File & Metadata
Purpose
File & Metadata is the spine of BitVault — the source of truth for the entire file namespace. It owns the commit protocol that defeats dual-write: a namespace mutation and its event are one atomic transaction. No version can exist without verified bytes; no event can be missed without a visible gap.
Data owned
| Table | Purpose |
|---|---|
nodes |
Files and folders; materialized path for subtree ops |
versions |
Immutable version records; each references a content-addressed BLOB |
node_metadata |
Arbitrary key/value tags per node |
tags |
User-defined taxonomy tags |
trash |
Soft-deleted nodes (deleted_at set; row retained) |
outbox |
NodeChanged events written in the same transaction as the VERSION insert |
Internal API
Files.* gRPC methods:
| Method | Description |
|---|---|
Files.CreateUpload |
Reserve a node draft and return a presigned PUT URL |
Files.CommitUpload |
Verify bytes, atomically write node + version + outbox row |
Files.Move |
Rename or reparent a node (byte-free) |
Files.Copy |
Create a new node referencing the same BLOB (refcount++) |
Files.List |
List folder contents (paginated) |
Files.GetVersions |
List version history for a node |
Files.TrashNode |
Soft-delete (sets deleted_at) |
Files.RestoreNode |
Clear deleted_at, re-activate node |
Files.PurgeTrash |
Hard-delete from trash; triggers refcount decrement in Storage |
Commit protocol
The commit protocol is the central correctness invariant of BitVault. It ensures bytes are verified before any metadata is written, and that the event is never lost.
sequenceDiagram
autonumber
participant C as Client
participant GW as API Gateway
participant F as File & Metadata
participant S as Storage
participant O as Object Store
participant B as Event Bus
participant IX as Indexer
C->>GW: POST /v1/files (init: path, size, hash)

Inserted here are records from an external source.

(** * etrace: the instrumented run orchestrator ([cmdRun.Execute])

    A shallow embedding of [cmd/etrace/main.go].  The external collaborators
    (strace helpers, xdotool, wmctrl, snap, the file helpers, the clock) are
    taken as a record of outcomes, one per call; everything [Execute] itself
    decides is translated statement by statement.  [Execute] runs in a small
    monad that carries the package-level error accumulator [errs] and the
    local [outRes], and that writes down, in program order, the calls made to
    the collaborators and the calls registered with [defer]. *)

From Stdlib Require Import ZArith String Ascii List Lia DecimalString.
From stdpp Require Import base tactics option list.
Import ListNotations.

Local Open Scope Z_scope.
Local Open Scope string_scope.

(** ** Go values used by the command *)

(** [error]: a value built by [errors.New] or returned by a collaborator,
    carrying its [Error()] text, or one wrapped by [fmt.Errorf("...: %w", err)],
    carrying the text formatted before the [%w] verb. *)
Inductive error : Type :=
| ErrNew (msg : string)
| ErrWrap (prefix : string) (cause : error).

Fixpoint Error (e : error) : string :=
  match e with
  | ErrNew msg => msg
  | ErrWrap prefix cause => prefix ++ Error cause
  end.

(** [time.Duration] is a signed count of nanoseconds. *)
Definition Duration := Z.

(** The [%d] verb on an [int]. *)
Definition itoa (n : Z) : string := NilZero.string_of_int (Z.to_int n).

(** [strings.Contains s substr]. *)
Fixpoint strings_Contains (s substr : string) : bool :=
  if String.prefix substr s then true
  else match s with
       | EmptyString => false
       | String _ s' => strings_Contains s' substr
       end.

(** *** [filepath.Base] on a Unix path *)

Definition IsPathSeparator (c : ascii) : bool := Ascii.eqb c "/"%char.

(** The loop that strips the trailing separators. *)
Fixpoint strip_trailing (path : string) : string :=
  match path with
  | EmptyString => EmptyString
  | String c rest =>
      match strip_trailing rest with
      | EmptyString => if IsPathSeparator c then EmptyString else String c EmptyString
      | kept => String c kept
      end
  end.

Fixpoint has_separator (path : string) : bool :=
  match path with
  | EmptyString => false
  | String c rest => IsPathSeparator c || has_separator rest
  end.

(** What follows the last separator, the whole path when it has none. *)
Fixpoint last_element (path : string) : string :=
  match path with
  | EmptyString => EmptyString
  | String c rest =>
      if has_separator rest then last_element rest
      else if IsPathSeparator c then rest else path
  end.

Definition filepath_Base (path : string) : string :=
  if String.eqb path "" then "."
  else
    let path := last_element (strip_trailing path) in
    if String.eqb path "" then "/" else path.

(** [filepath.Join] of a clean directory and a plain file name. *)
Definition filepath_Join (dir file : string) : string := dir ++ "/" ++ file.

(** ** The data model of [main.go] *)

(** Modelled from the spec: [strace.ExecveTiming], declared in
    [internal/strace], which is not among the sources: a structured timing
    breakdown and a total-duration value.  [Execute] reads [TotalTime] only;
    the breakdown is carried along. *)
Record strace_ExecveTiming : Type := {
  TotalTime : Duration;
  exeRuntimes : list (string * Duration)
}.

(** Modelled from the spec: [xdotool.Window], declared in
    [internal/xdotool], which is not among the sources: the selector handed
    to [WaitForWindow], with the two fields [Class] and [Name] that
    [Execute] sets. *)
Record xdotool_Window : Type := {
  Class : string;
  Name : string
}.

Record Execution : Type := {
  ExecveTiming : option strace_ExecveTiming;
  TimeToDisplay : Duration;
  TimeToRun : Duration;
  Errors : list error
}.

(** [OutputResult] has the one field [Runs]. *)
Record OutputResult : Type := { Runs : list Execution }.

Record cmdRun : Type := {
  WindowName : string;
  PrepareScript : string;
  PrepareScriptArgs : list string;
  RestoreScript : string;
  RestoreScriptArgs : list string;
  WindowClass : string;
  NoTrace : bool;
  RunThroughSnap : bool;
  DiscardSnapNs : bool;
  ProgramStdoutLog : string;
  ProgramStderrLog : string;
  JSONOutput : bool;
  OutputFile : string;
  NoWindowWait : bool;
  Args_Cmd : list string
}.

(** [uint] on the 64-bit platforms: arithmetic wraps modulo [2^64]. *)
Definition uint_bits : Z := 64.
Definition uint_wrap (n : Z) : Z := n mod 2 ^ uint_bits.
Definition MaxUint : Z := 2 ^ uint_bits - 1.

Record Command : Type := {
  Run : cmdRun;
  ShowErrors : bool;
  AdditionalIterations : Z
}.

(** ** The collaborators

    What the packages outside [main.go] and the operating system answer.
    Each field is the outcome of one call site, indexed by the trial (the loop
    counter [i]) in which the call is made and, for the calls made per window
    or per pid, by the position in the slice that is ranged over.  The
    arguments of a call are fixed by the configuration and by the earlier
    outcomes, so nothing is lost by not passing them. *)
Record World : Type := {
  (** [files.EnsureExistsAndOpen(x.OutputFile, true)] *)
  open_OutputFile : option error;
  (** [profiling.RunScript(x.PrepareScript, x.PrepareScriptArgs)] *)
  RunScript_prepare : nat -> option error;
  (** [ioutil.TempDir("", "exec-trace")] *)
  ioutil_TempDir : nat -> string * option error;
  (** [syscall.Mkfifo(straceLog, 0640)] *)
  syscall_Mkfifo : nat -> option error;
  (** [os.OpenFile(straceLog, os.O_RDWR, 0640)] *)
  os_OpenFile : nat -> option error;
  (** [strace.TraceExecveTimings(straceLog, -1)], run by the goroutine: the
      values it leaves in [slg] and [straceErr] *)
  strace_TraceExecveTimings : nat -> option strace_ExecveTiming * option error;
  (** [strace.TraceExecCommand(straceLog, targetCmd...)] *)
  strace_TraceExecCommand : nat -> option error;
  (** [files.EnsureExistsAndOpen(x.ProgramStdoutLog, false)] *)
  open_ProgramStdoutLog : nat -> option error;
  (** [files.EnsureExistsAndOpen(x.ProgramStderrLog, false)] *)
  open_ProgramStderrLog : nat -> option error;
  (** [snaps.DiscardSnapNs(x.Args.Cmd[0])] *)
  snaps_DiscardSnapNs : nat -> option error;
  (** [profiling.FreeCaches()] *)
  profiling_FreeCaches : nat -> option error;
  (** [cmd.Start()] *)
  cmd_Start : nat -> option error;
  (** [time.Since(start)] *)
  time_Since : nat -> Duration;
  (** [xtool.WaitForWindow(windowspec)] *)
  xtool_WaitForWindow : nat -> list string * option error;
  (** [xtool.PidForWindowID(wid)] *)
  xtool_PidForWindowID : nat -> nat -> Z * option error;
  (** [xtool.CloseWindowID(wid)] *)
  xtool_CloseWindowID : nat -> nat -> option error;
  (** [proc.Signal(os.Kill)] *)
  proc_Signal : nat -> nat -> option error;
  (** [exec.Command("wmctrl", "-c", name).CombinedOutput()] *)
  wmctrl_CombinedOutput : nat -> string * option error;
  (** [profiling.RunScript(x.RestoreScript, x.RestoreScriptArgs)] *)
  RunScript_restore : nat -> option error
}.

(** *** Worlds that differ in one collaborator *)

Definition with_ioutil_TempDir (f : nat -> string * option error) (W : World) : World :=
  {| open_OutputFile := open_OutputFile W;
     RunScript_prepare := RunScript_prepare W;
     ioutil_TempDir := f;
     syscall_Mkfifo := syscall_Mkfifo W;
     os_OpenFile := os_OpenFile W;
     strace_TraceExecveTimings := strace_TraceExecveTimings W;
     strace_TraceExecCommand := strace_TraceExecCommand W;
     open_ProgramStdoutLog := open_ProgramStdoutLog W;
     open_ProgramStderrLog := open_ProgramStderrLog W;
     snaps_DiscardSnapNs := snaps_DiscardSnapNs W;
     profiling_FreeCaches := profiling_FreeCaches W;
     cmd_Start := cmd_Start W;
     time_Since := time_Since W;
     xtool_WaitForWindow := xtool_WaitForWindow W;
     xtool_PidForWindowID := xtool_PidForWindowID W;
     xtool_CloseWindowID := xtool_CloseWindowID W;
     proc_Signal := proc_Signal W;
     wmctrl_CombinedOutput := wmctrl_CombinedOutput W;
     RunScript_restore := RunScript_restore W |}.

Definition with_strace_TraceExecveTimings (f : nat -> option strace_ExecveTiming * option error) (W : World) : World :=
  {| open_OutputFile := open_OutputFile W;
     RunScript_prepare := RunScript_prepare W;
     ioutil_TempDir := ioutil_TempDir W;
     syscall_Mkfifo := syscall_Mkfifo W;
     os_OpenFile := os_OpenFile W;
     strace_TraceExecveTimings := f;
     strace_TraceExecCommand := strace_TraceExecCommand W;
     open_ProgramStdoutLog := open_ProgramStdoutLog W;
     open_ProgramStderrLog := open_ProgramStderrLog W;
     snaps_DiscardSnapNs := snaps_DiscardSnapNs W;
     profiling_FreeCaches := profiling_FreeCaches W;
     cmd_Start := cmd_Start W;
     time_Since := time_Since W;
     xtool_WaitForWindow := xtool_WaitForWindow W;
     xtool_PidForWindowID := xtool_PidForWindowID W;
     xtool_CloseWindowID := xtool_CloseWindowID W;
     proc_Signal := proc_Signal W;
     wmctrl_CombinedOutput := wmctrl_CombinedOutput W;
     RunScript_restore := RunScript_restore W |}.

GW->>F: CreateUpload(node draft) [gRPC]
F->>S: PresignPut(staging key, size-range, ttl)
S-->>F: presigned URL (+ uploadId if multipart)
F-->>GW: uploadId + presigned URL(s)
GW-->>C: 201 {uploadId, url}
C->>O: PUT bytes (direct, presigned)
O-->>C: 200 (ETag)
C->>GW: POST /v1/files/{uploadId}/commit (etag, hash)
GW->>F: CommitUpload(uploadId, hash)
F->>S: HeadObject(staging key) — verify size/etag/hash
S->>O: HEAD staging key
O-->>S: metadata (size, etag)
S-->>F: verified ✔ (blob refcount++)
Note over F: BEGIN TX<br/>insert/replace node + version<br/>insert outbox(NodeChanged)<br/>COMMIT
F-->>GW: 200 (node, version)
GW-->>C: 200 committed
F->>B: publish NodeChanged (drained from outbox)
B->>IX: NodeChanged → index (eventual)
Failure paths:
- Client uploads bytes but never commits → staging blob has
refcount = 0→ GC reclaims it after TTL. - Commit fails verification (hash/size mismatch) → no metadata written → client retries safely.
- Transaction fails after verification → staging blob is rolled back from
committedtostaging→ GC reclaims it. - Outbox decouples publish from the transaction → at-least-once delivery; consumers are idempotent.
:::danger
Invariant I1: A VERSION row must only be created after the BLOB’s bytes have been verified (size / etag / hash match).
Never commit without verification. A VERSION that references unverified bytes breaks content integrity, dedup accounting, and GC safety.
:::
Node model
- Types:
fileorfolder. Folders contain nodes; files hold versions. - Materialized path: each node stores the full path string to enable efficient subtree queries (
WHERE path LIKE '/tenant/a/b/%') without recursive CTEs. - Namespace ops are byte-free: move, rename, and copy mutate
NODErows (andpath), neverBLOBobjects. Copy creates a newNODE/VERSIONreferencing the sameBLOBwithrefcount++.
Versioning
Each CommitUpload creates a new VERSION row referencing the content-addressed BLOB.
NODE.current_version_id points to the head version. The full version history is accessible via Files.GetVersions.
Deleting a version decrements the BLOB’s refcount; GC reclaims the object when refcount reaches zero.
Trash and restoration
Trash is a soft-delete: NODE.deleted_at is set. The row is retained so restore is a metadata-only operation.
Hard purge removes the row and triggers BLOB refcount decrements for all associated versions.
Events emitted
| Event | Subject | Trigger |
|---|---|---|
NodeChanged |
node.changed |
Any create / update / move / delete committed |